Ligand-displacement-based two-photon fluorogenic probe for visualizing mercapto biomolecules in live cells, Drosophila brains and zebrafish

Abstract

Investigating the change in expression level of mercapto biomolecules (GSH/Cys/Hcy) necessitates a rapid detection method for a series of physiological and pathological processes. Herein, we present a ligand-displacement-based two-photon fluorogenic probe based on an Fe(III) complex, TPFeS, which is a GSH/Cys/Hcy rapid detection fluorogenic probe for in vitro analysis and live cell/tissue/in vivo imaging.
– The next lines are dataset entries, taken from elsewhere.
(** C4: a managed channel works under concurrent use.  Both ends have a thread
    that acquires, one that sends, one that receives and one that releases
    buffers, interleaved in any way at the level of single loads and stores of
    the shared memory.  An application sends what it has acquired and releases
    what it has received.  Then no call ever faults, sending and releasing
    always return 0, an acquired or received address is that of a buffer of the
    channel's pools, and every buffer of both directions is at every moment free
    in its pool, in flight, owned by one application, or in the hands of one
    call in progress, never in two places and never lost. *)
Theorem channel_calls_concurrent vw m o es c' o' :
  connected vw m -> (forall e, accounted (v_chan (vw e)) (m, (o e).1, (o e).2)) ->
  exec (channel_step vw) ((m, fun _ => Idle), o) es (c', o') ->
  (forall t, ~ faults c' t) /\ Forall (served vw) es /\
  exists hand, (forall t, (length (hand t) <= 1)%nat /\ (c'.2 t = Idle -> hand t = [])) /\
    forall e, accounted (v_chan (vw e)) (c'.1, (o' e).1 ++ hands hand e, (o' e).2) /\
              NoDup ((o' e).1 ++ (o' e).2 ++ hands hand e).
Proof.
  intros C H0 He. destruct (channel_start vw m C o H0) as (a0 & Hc & Ho).
  destruct (channel_reachable vw m C _ _ _ _ _ He _ Hc Ho) as (Hs & a & Ha & hand & Hp & HD).
  split; [| split; [exact Hs |]].
  - intros t. apply (csim_no_fault _ _ _ _ _ _ _ _ _ _ Ha). intros E. specialize (Hp t). rewrite E in Hp. exact Hp.
  - destruct Ha as [Hl Hf Ht]. exists hand. split.
    + intros t. destruct (progress_hand vw m _ _ t Hp) as [H1 H2]. split; [exact H1 |]. intros Hi.
      apply H2. specialize (Ht t). rewrite Hi in Ht. now destruct (a.2 t).
    + intros e. destruct (HD e) as (bds & Hd). split.
      * exact (direction_accounted vw m C _ _ _ _ _ _ _ (wl_wf _ _ _ _ _ _ _ _ Hl) Hf Hd).
      * assert (HN := all_NoDup vw m C e). rewrite (dr_all _ _ _ _ _ Hd) in HN. now apply NoDup_app in HN as (_ & _ & HN).
Qed.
The “in situ” probe is non-fluorescent and was prepared from a 1 : 2 ratio of Fe(III) and TPS, a novel two-photon (TP) fluorophore with excellent one-photon (OP) and TP properties under physiological conditions, as a fluorescent ligand. This probe shows a rapid and remarkable fluorescence restoration (OFF–ON) property due to the ligand-displacement reaction of mercapto biomolecules in a recyclable manner in vitro. A significant two-photon action cross-section, good selectivity for biothiols, low cytotoxicity, and insensitivity to pH over the biologically relevant pH range allowed the direct visualization of mercapto biomolecules at different levels between normal/drug-treated live cells, as well as in Drosophila brain tissues/zebrafish based on the use of two-photon fluorescence microscopy.